# WHAT YOU NEED TO DO:
Beginning with the line below that contains "replace (2 <=?" and ending with the line that contains "(cb : D -> Z -> Z", copy every line exactly. Copy nothing else.
○ ○ ○ ○ ○ ○ ○
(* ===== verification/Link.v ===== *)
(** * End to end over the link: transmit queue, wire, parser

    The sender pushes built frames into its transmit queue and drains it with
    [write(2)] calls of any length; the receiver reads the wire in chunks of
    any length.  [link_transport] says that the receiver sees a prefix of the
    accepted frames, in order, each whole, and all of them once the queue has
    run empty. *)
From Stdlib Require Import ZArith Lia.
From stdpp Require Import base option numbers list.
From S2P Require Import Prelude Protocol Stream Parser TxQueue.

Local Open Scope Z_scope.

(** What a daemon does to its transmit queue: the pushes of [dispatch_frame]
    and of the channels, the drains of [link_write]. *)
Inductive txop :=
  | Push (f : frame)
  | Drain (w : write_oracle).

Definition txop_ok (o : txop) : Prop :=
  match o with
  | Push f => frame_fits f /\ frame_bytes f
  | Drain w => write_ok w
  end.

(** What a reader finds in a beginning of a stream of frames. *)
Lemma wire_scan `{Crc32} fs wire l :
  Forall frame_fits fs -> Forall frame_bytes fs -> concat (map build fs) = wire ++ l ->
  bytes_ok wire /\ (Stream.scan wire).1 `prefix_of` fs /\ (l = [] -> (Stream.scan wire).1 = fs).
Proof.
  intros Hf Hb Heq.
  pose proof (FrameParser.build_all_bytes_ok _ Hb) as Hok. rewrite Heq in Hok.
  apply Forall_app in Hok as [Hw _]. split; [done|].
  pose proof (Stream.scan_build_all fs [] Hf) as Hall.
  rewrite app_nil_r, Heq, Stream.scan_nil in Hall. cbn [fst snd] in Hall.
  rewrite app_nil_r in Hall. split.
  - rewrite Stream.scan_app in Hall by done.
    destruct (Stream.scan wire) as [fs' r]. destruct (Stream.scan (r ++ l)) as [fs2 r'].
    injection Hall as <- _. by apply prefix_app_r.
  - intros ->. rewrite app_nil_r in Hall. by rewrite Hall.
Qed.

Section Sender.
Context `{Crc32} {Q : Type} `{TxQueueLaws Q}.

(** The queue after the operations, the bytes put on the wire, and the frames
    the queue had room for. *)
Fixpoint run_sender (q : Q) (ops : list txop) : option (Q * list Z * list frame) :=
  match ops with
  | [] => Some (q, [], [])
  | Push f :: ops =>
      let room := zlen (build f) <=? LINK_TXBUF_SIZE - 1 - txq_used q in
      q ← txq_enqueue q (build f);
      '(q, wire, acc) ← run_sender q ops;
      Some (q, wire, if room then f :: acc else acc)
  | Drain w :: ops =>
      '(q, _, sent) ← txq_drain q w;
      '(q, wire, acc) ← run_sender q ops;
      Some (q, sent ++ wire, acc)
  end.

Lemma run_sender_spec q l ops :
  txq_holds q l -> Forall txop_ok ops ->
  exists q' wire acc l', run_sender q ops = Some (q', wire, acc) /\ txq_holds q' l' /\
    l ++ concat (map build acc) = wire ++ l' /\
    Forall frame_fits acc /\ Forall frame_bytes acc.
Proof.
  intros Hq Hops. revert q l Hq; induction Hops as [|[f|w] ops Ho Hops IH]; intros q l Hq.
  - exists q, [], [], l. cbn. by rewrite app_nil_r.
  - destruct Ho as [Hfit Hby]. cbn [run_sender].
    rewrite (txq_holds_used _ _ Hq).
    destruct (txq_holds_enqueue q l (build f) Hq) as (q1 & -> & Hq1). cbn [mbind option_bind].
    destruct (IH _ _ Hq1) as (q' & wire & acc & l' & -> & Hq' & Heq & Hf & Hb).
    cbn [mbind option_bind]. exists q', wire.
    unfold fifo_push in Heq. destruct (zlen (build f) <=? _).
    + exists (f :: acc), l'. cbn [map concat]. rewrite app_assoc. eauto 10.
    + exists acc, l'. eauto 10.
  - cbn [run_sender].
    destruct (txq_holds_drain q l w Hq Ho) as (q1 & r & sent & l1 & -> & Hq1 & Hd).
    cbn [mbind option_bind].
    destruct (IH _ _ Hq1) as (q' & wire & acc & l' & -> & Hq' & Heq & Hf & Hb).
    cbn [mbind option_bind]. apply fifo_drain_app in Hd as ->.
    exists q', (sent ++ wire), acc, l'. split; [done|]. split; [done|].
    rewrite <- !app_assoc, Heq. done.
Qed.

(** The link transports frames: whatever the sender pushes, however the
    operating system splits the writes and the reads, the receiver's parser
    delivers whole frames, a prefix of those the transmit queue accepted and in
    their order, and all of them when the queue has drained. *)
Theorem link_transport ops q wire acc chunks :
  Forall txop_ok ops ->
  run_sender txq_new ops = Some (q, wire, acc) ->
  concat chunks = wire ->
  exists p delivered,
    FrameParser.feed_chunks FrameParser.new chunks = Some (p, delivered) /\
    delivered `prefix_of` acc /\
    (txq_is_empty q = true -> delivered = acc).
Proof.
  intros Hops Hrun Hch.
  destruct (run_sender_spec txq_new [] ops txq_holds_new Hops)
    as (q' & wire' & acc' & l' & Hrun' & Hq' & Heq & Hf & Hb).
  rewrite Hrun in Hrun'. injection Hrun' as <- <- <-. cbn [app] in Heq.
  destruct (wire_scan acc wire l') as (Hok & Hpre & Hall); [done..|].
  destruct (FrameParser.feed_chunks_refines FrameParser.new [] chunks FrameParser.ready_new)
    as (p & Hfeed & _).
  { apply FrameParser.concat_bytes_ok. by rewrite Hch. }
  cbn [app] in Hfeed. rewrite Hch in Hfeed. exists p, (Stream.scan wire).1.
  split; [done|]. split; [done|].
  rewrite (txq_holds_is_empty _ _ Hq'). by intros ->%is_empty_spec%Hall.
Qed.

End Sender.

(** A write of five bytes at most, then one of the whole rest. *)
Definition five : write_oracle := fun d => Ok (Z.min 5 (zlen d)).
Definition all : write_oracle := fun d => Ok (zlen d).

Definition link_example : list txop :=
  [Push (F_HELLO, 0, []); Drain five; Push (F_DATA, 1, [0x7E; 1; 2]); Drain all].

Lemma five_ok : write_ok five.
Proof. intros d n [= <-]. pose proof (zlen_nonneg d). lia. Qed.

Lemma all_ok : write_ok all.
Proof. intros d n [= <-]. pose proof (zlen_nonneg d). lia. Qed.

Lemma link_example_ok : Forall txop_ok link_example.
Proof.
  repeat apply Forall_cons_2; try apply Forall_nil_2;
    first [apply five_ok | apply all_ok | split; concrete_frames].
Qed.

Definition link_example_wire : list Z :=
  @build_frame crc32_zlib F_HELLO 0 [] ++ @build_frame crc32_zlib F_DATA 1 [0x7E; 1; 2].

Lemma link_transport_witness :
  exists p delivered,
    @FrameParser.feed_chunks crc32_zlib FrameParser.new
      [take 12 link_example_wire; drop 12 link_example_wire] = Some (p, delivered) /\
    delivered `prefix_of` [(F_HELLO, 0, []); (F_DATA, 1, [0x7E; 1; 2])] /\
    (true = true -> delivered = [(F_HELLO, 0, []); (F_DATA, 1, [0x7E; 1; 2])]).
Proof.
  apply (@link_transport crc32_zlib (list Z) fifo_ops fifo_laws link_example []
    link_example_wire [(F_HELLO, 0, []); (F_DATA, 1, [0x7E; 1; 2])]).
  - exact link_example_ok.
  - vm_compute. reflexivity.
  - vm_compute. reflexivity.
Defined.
○ ○ ○ ○ ○ ○ ○
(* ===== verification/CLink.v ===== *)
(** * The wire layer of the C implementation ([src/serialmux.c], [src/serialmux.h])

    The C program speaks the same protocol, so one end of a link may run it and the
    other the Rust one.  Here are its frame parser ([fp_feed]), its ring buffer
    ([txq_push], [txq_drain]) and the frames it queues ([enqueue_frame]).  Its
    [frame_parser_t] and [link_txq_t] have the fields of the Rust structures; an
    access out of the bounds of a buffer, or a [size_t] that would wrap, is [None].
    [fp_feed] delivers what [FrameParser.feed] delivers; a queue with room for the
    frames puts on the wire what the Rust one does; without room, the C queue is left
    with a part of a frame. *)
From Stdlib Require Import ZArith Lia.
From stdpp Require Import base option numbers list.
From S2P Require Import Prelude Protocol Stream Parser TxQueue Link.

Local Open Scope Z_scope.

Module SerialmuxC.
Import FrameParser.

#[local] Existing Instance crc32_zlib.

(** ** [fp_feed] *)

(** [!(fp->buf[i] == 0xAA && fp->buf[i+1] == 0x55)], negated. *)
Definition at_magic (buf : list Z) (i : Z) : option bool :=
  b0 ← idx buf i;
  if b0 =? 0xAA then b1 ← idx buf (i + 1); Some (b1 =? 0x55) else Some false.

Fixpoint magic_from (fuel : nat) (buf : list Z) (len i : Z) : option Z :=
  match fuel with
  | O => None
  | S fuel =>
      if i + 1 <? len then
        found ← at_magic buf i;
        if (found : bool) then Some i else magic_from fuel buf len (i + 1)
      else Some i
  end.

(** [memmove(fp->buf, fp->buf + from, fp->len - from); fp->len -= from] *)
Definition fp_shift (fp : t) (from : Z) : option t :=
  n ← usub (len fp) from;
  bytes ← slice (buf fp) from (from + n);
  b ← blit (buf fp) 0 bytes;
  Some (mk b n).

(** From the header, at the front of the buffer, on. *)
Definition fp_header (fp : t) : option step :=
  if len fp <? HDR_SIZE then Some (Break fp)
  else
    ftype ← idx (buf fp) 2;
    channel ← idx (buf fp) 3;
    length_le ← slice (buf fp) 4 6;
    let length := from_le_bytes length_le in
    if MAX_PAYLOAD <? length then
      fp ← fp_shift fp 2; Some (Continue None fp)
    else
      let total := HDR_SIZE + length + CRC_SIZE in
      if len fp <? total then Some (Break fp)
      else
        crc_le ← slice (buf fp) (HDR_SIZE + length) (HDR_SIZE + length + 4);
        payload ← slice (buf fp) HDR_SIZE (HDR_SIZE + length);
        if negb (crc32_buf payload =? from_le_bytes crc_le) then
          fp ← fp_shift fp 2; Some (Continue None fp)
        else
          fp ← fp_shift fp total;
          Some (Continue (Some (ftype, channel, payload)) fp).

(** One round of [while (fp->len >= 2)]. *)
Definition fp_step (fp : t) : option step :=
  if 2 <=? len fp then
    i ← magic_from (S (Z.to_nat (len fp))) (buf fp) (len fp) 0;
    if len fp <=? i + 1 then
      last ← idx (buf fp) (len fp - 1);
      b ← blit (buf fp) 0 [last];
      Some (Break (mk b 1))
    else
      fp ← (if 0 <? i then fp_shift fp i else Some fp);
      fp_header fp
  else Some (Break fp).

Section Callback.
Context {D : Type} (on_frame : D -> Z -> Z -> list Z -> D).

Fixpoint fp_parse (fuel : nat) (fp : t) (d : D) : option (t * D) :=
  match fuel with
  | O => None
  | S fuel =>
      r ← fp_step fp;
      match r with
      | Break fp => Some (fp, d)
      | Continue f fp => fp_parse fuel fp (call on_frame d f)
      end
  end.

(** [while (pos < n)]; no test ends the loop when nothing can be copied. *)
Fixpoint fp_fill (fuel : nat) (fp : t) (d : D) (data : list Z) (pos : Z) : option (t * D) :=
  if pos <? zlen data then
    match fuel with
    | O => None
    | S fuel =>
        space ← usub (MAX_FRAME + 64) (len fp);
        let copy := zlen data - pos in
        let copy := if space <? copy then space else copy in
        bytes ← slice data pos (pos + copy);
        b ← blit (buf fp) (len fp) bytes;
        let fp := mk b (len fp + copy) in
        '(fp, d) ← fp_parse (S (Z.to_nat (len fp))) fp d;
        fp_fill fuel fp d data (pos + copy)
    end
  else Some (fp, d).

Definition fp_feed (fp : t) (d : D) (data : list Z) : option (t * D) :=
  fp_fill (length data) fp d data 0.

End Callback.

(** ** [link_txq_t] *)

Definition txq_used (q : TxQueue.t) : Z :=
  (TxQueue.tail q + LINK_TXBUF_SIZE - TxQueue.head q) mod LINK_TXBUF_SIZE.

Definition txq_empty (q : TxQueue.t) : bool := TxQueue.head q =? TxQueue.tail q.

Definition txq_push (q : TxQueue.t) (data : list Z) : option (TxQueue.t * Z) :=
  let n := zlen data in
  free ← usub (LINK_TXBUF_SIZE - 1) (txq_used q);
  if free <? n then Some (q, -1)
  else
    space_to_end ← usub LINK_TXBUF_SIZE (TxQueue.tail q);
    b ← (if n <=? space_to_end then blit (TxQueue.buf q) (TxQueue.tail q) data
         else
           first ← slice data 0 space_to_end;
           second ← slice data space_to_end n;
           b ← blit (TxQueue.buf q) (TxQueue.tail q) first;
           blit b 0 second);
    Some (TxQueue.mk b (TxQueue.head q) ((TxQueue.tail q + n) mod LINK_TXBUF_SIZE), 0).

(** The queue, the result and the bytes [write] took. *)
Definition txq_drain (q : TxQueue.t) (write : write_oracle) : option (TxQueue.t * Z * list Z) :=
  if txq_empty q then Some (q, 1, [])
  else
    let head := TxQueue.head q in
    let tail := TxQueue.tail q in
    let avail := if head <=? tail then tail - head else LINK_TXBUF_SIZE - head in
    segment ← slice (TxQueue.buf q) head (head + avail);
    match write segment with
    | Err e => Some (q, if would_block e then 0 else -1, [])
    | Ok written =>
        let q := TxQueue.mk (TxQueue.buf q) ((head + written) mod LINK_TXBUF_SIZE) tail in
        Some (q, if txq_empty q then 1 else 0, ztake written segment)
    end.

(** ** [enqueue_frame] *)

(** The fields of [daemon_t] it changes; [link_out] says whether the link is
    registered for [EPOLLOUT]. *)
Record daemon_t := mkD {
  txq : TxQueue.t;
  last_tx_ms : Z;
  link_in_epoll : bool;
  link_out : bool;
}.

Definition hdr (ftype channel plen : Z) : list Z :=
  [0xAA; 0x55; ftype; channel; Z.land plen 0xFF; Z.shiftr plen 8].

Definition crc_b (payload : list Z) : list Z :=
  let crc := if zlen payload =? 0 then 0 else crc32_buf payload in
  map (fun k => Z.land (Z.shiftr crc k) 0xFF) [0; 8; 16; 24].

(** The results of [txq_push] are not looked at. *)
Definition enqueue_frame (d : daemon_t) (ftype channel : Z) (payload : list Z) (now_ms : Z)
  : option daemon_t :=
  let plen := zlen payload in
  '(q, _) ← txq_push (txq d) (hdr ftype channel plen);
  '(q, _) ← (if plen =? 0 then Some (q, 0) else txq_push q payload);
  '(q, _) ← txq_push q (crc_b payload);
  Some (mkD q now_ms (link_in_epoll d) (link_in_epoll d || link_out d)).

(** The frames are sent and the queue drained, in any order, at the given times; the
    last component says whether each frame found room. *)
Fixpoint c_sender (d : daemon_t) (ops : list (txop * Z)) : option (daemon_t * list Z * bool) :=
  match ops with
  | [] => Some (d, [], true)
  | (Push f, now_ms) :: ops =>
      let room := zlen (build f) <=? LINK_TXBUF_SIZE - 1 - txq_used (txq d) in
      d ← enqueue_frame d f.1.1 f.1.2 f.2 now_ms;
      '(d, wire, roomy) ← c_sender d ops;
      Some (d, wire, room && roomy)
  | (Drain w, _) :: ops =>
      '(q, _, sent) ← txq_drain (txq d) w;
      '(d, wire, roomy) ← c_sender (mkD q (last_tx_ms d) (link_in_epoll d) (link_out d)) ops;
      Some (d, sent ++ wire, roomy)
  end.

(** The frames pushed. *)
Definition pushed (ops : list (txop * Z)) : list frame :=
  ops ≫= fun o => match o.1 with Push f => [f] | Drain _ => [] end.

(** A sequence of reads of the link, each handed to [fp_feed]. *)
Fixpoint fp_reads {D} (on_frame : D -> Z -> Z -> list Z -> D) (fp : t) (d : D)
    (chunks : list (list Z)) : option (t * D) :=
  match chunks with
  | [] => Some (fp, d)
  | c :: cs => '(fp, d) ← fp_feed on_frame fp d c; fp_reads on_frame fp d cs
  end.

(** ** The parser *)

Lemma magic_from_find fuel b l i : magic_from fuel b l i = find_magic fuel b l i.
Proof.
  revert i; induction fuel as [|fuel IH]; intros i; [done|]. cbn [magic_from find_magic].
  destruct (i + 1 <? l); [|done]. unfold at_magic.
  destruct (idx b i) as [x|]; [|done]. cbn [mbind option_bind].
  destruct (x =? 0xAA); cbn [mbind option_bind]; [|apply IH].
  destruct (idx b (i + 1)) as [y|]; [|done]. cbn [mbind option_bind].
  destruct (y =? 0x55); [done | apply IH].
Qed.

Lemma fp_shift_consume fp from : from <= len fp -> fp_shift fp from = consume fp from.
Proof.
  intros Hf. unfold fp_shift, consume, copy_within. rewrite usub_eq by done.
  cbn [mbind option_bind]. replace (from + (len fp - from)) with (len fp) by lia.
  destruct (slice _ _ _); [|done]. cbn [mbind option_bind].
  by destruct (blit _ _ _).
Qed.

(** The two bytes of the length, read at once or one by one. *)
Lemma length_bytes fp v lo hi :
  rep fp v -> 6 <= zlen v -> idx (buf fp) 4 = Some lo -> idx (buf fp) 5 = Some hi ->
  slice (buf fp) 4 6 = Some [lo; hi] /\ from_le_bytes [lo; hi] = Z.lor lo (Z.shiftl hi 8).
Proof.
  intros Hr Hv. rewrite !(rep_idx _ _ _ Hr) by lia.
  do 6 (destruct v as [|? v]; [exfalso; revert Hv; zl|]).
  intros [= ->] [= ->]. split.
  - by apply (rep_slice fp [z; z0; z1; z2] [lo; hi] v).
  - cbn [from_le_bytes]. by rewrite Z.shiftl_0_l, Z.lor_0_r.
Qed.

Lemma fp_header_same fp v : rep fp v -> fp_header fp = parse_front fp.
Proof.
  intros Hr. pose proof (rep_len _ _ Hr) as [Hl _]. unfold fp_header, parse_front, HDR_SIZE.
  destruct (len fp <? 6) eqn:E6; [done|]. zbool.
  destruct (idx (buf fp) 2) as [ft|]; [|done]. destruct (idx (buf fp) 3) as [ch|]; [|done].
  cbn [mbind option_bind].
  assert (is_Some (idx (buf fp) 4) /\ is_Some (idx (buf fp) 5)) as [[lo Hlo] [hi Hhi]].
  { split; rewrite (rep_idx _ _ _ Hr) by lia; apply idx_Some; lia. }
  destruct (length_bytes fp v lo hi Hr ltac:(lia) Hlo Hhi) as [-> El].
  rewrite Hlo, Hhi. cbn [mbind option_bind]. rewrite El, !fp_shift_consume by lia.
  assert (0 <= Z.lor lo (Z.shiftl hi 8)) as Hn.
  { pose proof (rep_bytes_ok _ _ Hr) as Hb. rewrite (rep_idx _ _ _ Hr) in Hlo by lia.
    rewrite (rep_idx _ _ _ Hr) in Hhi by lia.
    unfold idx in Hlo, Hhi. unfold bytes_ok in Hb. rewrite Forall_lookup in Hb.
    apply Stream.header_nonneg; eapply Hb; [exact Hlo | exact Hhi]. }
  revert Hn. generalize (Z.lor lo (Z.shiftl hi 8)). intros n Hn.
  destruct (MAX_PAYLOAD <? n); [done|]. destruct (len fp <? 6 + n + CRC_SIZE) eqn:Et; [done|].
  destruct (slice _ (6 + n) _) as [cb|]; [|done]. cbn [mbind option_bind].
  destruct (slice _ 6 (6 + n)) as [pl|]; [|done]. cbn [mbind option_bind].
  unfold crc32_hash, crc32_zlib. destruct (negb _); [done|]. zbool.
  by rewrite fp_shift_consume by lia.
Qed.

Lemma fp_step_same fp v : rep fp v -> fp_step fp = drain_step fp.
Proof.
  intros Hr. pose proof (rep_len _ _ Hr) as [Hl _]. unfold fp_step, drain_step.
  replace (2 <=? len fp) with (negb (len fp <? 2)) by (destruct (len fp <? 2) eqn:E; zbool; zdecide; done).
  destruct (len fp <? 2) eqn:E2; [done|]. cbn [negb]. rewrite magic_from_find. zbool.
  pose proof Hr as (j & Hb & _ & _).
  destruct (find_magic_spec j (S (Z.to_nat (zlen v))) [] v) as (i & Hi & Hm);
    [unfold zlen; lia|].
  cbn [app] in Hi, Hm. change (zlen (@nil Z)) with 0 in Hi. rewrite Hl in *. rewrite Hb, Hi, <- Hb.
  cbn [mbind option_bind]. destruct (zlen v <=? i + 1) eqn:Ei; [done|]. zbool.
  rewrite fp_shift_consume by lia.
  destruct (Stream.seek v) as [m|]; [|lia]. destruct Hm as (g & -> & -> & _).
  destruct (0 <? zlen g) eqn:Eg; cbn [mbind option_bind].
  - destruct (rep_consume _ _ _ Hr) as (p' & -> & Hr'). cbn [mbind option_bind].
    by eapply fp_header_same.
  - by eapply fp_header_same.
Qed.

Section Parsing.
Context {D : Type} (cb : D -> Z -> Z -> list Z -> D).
○ ○ ○ ○ ○ ○ ○
# OUTPUT OF THE EXERCISE:
  replace (2 <=? len fp) with (negb (len fp <? 2)) by (destruct (len fp <? 2) eqn:E; zbool; zdecide; done).
  destruct (len fp <? 2) eqn:E2; [done|]. cbn [negb]. rewrite magic_from_find. zbool.
  pose proof Hr as (j & Hb & _ & _).
  destruct (find_magic_spec j (S (Z.to_nat (zlen v))) [] v) as (i & Hi & Hm);
    [unfold zlen; lia|].
  cbn [app] in Hi, Hm. change (zlen (@nil Z)) with 0 in Hi. rewrite Hl in *. rewrite Hb, Hi, <- Hb.
  cbn [mbind option_bind]. destruct (zlen v <=? i + 1) eqn:Ei; [done|]. zbool.
  rewrite fp_shift_consume by lia.
  destruct (Stream.seek v) as [m|]; [|lia]. destruct Hm as (g & -> & -> & _).
  destruct (0 <? zlen g) eqn:Eg; cbn [mbind option_bind].
  - destruct (rep_consume _ _ _ Hr) as (p' & -> & Hr'). cbn [mbind option_bind].
    by eapply fp_header_same.
  - by eapply fp_header_same.
Qed.

Section Parsing.
Context {D : Type} (cb : D -> Z -> Z -> list Z -> D).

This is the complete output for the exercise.